SOUTH AFRICAS OWN RICHARD CRAIB IS ABOUT TO FLIP THE HEDGE FUND INDUSTRY ON ITS HEAD.
Richard Craib is a 29-year-old South African who runs a hedge fund in San Francisco. And when I say “runs”, I mean he doesn’t really run it. He leaves that to an artificially intelligent system built by several thousand data scientists whose names he doesn’t know. Richard Craib believes that some of the best stock pickers aren’t on Wall Street. The former hedge funder came to the realization that tech’s machine learning experts may be able to build better predictive models than those with finance backgrounds.
And the first year saw significant traction, with 7,500 “data scientists” creating algorithms on Numerai’s platform. Now the startup is announcing $6 million in funding from First Round Capital and Union Square Ventures to continue their team’s expansion and buy more historical data sets (Craib refused to say where they get their data).
Numerai works by building its own financial model that incorporates the algorithms submitted by others. The team democratizes participation by making the data readily accessible, but ensures that it is encrypted and not shareable.
Users are invited to download the data and build their own algorithm, targeting regions or sectors of the stock market. Most of the participants reside in the U.S., Russia or China.
These people do not invest in or generate any income from the hedge fund directly, but the most accurate submission gets awarded about $60,000 (R818, 250) in income per year, with the top 100 users all paid some money. Craib says that users are paid in bitcoin to guarantee anonymity for people who want to hide their participation in Numerai.

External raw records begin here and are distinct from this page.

(** The transactions of the two rows. *)
Definition cross_tx : Transaction :=
  match data2tx 100 cross_row 0 with Ret (Some tx) => tx | _ => sample_tx "" "" 0 false 0 end.
Definition inner_tx : Transaction :=
  match data2tx 100 inner_row 0 with Ret (Some tx) => tx | _ => sample_tx "" "" 0 false 0 end.
Definition payment : Transaction := make_tx1 101 (mkBT1 (raw_meg cross_tx broker_address) 0 broker_address).

Lemma shards_known (fetch : Address → outcome Z) txs :
  forallb (λ tx, match fetch (Recipient tx), fetch (Sender tx) with Ret _, Ret _ => true | _, _ => false end)
    txs = true →
  ∀ tx, tx ∈ txs → is_ret (fetch (Recipient tx)) ∧ is_ret (fetch (Sender tx)).
Proof.
  intros H tx Htx%list_elem_of_In. apply (proj1 (forallb_forall _ _) H) in Htx. unfold is_ret.
  destruct (fetch (Recipient tx)), (fetch (Sender tx)); eauto; done.
Qed.

Lemma dealTxByBroker_splits_witness :
  let txs := [cross_tx; inner_tx] in
  let b := bcm_broker new_brokers in
  let fetch := Broker_fetchModifiedMap in
  let crossing := base.filter (λ tx, needs_broker fetch b tx = true) txs in
  length crossing = 1%nat ∧
  ∃ c' tx1s,
    dealTxByBroker fetch tick txs new_brokers =
      Ret (kept_tx b <$> base.filter (λ tx, needs_broker fetch b tx = false) txs, c') ∧
    Forall2 (pays_broker broker_address) crossing tx1s ∧
    outbox (bcm_feeder c') = outbox (bcm_feeder new_brokers) ++
      (rounds InjectSpeed [] tx1s ≫=
         round_messages (λ tx, fetch (Sender tx)) (IpNodeTable (bcm_feeder new_brokers))) ∧
    (∀ tx, tx ∈ crossing →
       is_Some (BrokerRawMegs (bcm_broker c') !! getBrokerRawMagDigest (raw_meg tx broker_address))) ∧
    ∀ tx1, tx1 ∈ tx1s → is_Some (brokerConfirm1Pool c' !! TxHash tx1).
Proof.
  intros txs b fetch crossing. split; [vm_compute; reflexivity|].
  apply (dealTxByBroker_splits fetch tick txs new_brokers broker_address).
  - vm_compute. reflexivity.
  - reflexivity.
  - apply shards_known. vm_compute. reflexivity.
Defined.

(** The report of the block with the payment. *)
Definition payment_report : BlockInfoMsg := mkBIM 1 [] 0 102 103 1 [] [] [payment] [].

Lemma broker_pays_out_witness :
  ∃ c, rtc (committee_step Broker_fetchModifiedMap) new_brokers c ∧
  let b := payment_report in
  let confirmed := omap (λ tx, brokerConfirm1Pool c !! TxHash tx) (Broker1Txs b ++ Broker2Txs b) in
  length confirmed = 1%nat ∧
  ∃ c' tx2s, Broker_HandleBlockInfo tick b c = Ret c' ∧
    Forall2 pays_out confirmed tx2s ∧
    outbox (bcm_feeder c') = outbox (bcm_feeder c) ++
      (rounds InjectSpeed [] tx2s ≫=
         round_messages (λ tx, Broker_fetchModifiedMap (Recipient tx)) (IpNodeTable (bcm_feeder c))) ∧
    brokerConfirm1Pool c' = brokerConfirm1Pool c.
Proof.
  assert (match broker_row Broker_fetchModifiedMap tick cross_row new_brokers with
          | Ret (c, _) => match brokerConfirm1Pool c !! TxHash payment with Some _ => true | None => false end
          | Panic _ => false end = true) as Hrow by (vm_compute; reflexivity).
  destruct (broker_row Broker_fetchModifiedMap tick cross_row new_brokers) as [[c stop]|] eqn:E;
    [|discriminate Hrow].
  assert (rtc (committee_step Broker_fetchModifiedMap) new_brokers c) as Hrun
    by (eapply rtc_once, step_row, E).
  exists c. split; [exact Hrun|]. intros b confirmed. split.
  { unfold confirmed, b, payment_report. cbn [Broker1Txs Broker2Txs app omap list_omap].
    destruct (brokerConfirm1Pool c !! TxHash payment); [reflexivity|discriminate Hrow]. }
  apply (broker_pays_out broker_file sample_ips (NewStopSignal 3) 10 1 c tick b).
  - vm_compute. reflexivity.
  - vm_compute. reflexivity.
  - discriminate.
  - apply (bool_decide_unpack _). vm_compute. exact I.
  - exact Hrun.
Defined.

(** ** The broker modules of a node *)

(** A block with a payment to the broker, its pay-out and an inner transaction; the chain
    does not adopt it, the leader reports it all the same. *)
Definition pay_out : Transaction := make_tx2 104 (mkBT2 (raw_meg cross_tx broker_address) broker_address).
Definition broker_block : Block :=
  mkBlock (mkBH "nobody" "" "" (∅ : @BitSet SetBits) 99 0 0) [payment; inner_tx; pay_out] "stray".
Definition broker_request : Request := mkRequest BlockRequest (Block_Encode broker_block) 1.

Definition broker_leader (bc : BlockChain) : PbftConsensusNode unit :=
  mkPbft (mkNode 0 0 "ip0") 0 0 bc (sample_config 0) sample_ips 4 1
    0 0 ∅ ∅ 7 false {["digest" := broker_request]} ∅ ∅ ∅ ∅ ∅ 3 true false ∅ tt 10 [].

Lemma Broker_HandleinCommit_reports_witness :
  let p := broker_leader (sample_chain sample_book []) in
  let cmsg := mkCommit "digest" 7 None in
  let block := broker_block in
  let r := broker_request in
  ∃ p' inner b1 b2, Broker_HandleinCommit 5 cmsg p = Ret (p', true) ∧ CurChain p' = CurChain p ∧
    sent p' = sent p ++
      ((λ sid, (ip_of p sid 0, frame CSeqIDinfo (marshal (mkSeqID (p_ShardID p) (sequenceID p)))))
         <$> base.filter (λ sid, sid ≠ p_ShardID p) (seqZ 0 (ShardNums (pbftChainConfig p)))) ++
      [(ip_of p SupervisorShard 0, frame CBlockInfo
         (marshal (mkBIM (zlen (Body block)) inner 0 (ReqTime r) 5 (p_ShardID p) [] [] b1 b2)))] ∧
    inner ++ b1 ++ b2 ≡ₚ Body block ∧
    (∀ tx, tx ∈ Body block → RawTxHash tx = None → tx ∈ inner) ∧
    (∀ a raw tx1, tx1 ∈ Body block → pays_broker a raw tx1 → a ≠ Recipient raw → tx1 ∈ b1) ∧
    (∀ m tx2, tx2 ∈ Body block → pays_out m tx2 → tx2 ∈ b2).
Proof.
  intros p cmsg block r. apply (Broker_HandleinCommit_reports 5 cmsg p r block (CurChain p)).
  - reflexivity.
  - apply DecodeB_Encode. repeat (apply Forall_cons; split; [vm_compute; discriminate|]). apply Forall_nil, I.
  - apply AddBlock_rejects. vm_compute. reflexivity.
  - vm_compute. reflexivity.
Defined.
(** C4. The check after persistence against the claim. On every platform,
    in every state and for every argument, createSecurityTransaction either
    returns the digest it computed, when the ledger takes the row, or throws
    what the database threw when it refused the row: it never throws the
    integrity error, because the second digest is taken of the object the
    first was taken of, not of the row that came back from the database. On
    the lossy platform, whose database keeps an empty object in place of the
    payload, an append returns its hash without an error although the digest
    of the row stored under that hash is a different one, and
    verifyTransaction of the hash just returned answers false. (Payloads
    are values here: a store or a caller that changed the in-memory object
    during the await would be noticed, and neither the storage module nor a
    caller in the repository does.) *)
Theorem append_check_never_fails :
  (∀ platform eventType' data' userId w,
     (append_taken platform eventType' data' userId w = true ∧
      createSecurityTransaction platform eventType' data' userId w =
        (Ok (payload_hash
               (transaction_payload eventType' data' userId
                  (clock platform (clock_reads w)) (currentBlockNumber w + 1))),
         after_append platform eventType' data' userId w)) ∨
     (append_taken platform eventType' data' userId w = false ∧
      ∃ e w',
        createSecurityTransaction platform eventType' data' userId w = (Throw e, w') ∧
        e ∈ store_refusals ∧ e ≠ hash_verification_failed ∧
        blockchain_transactions w' = blockchain_transactions w)) ∧
  ∃ h row stored,
    createSecurityTransaction lossy_platform "user_registration"
      (JObject [("userId", JNumber 1); ("publicKey", JString "04ab")]) (Some 1)
      initial_world = (Ok h, stored) ∧
    blockchain_transactions stored = [row] ∧
    txHash row = h ∧
    String.eqb (payload_hash (data row)) h = false ∧
    fst (verifyTransaction lossy_platform h stored) = Ok false.
Proof.
  split.
  - intros platform eventType' data' userId w.
    destruct (append_taken platform eventType' data' userId w) eqn:Htaken.
    + left. split; [reflexivity|].
      apply (createSecurityTransaction_taken platform _ _ _ _ Htaken).
    + right. split; [reflexivity|].
      destruct (createSecurityTransaction_refused platform _ _ _ _ Htaken)
        as (e & seq' & Hthrow & He).
      eexists e, _. split; [exact Hthrow|]. split; [exact He|].
      split; [|reflexivity].
      intros ->. unfold store_refusals in He.
      repeat (apply elem_of_cons in He as [He|He]; [discriminate He|]).
      inversion He.
  - eexists _, _, _.
    split; [apply createSecurityTransaction_taken; reflexivity|].
    split; [reflexivity|]. split; [reflexivity|].
    split; vm_compute; reflexivity.
Qed.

He acknowledged that because of the anonymity, he doesn’t know whether some of the entrants are doing something that violates the protocols set by their employers.
The fund size is over $1 million (R13, 6 million) right now, with much of the money coming from Craib personally. He hopes that a favorable investing track record will help attract institutional investors and that they can ultimately charge performance fees.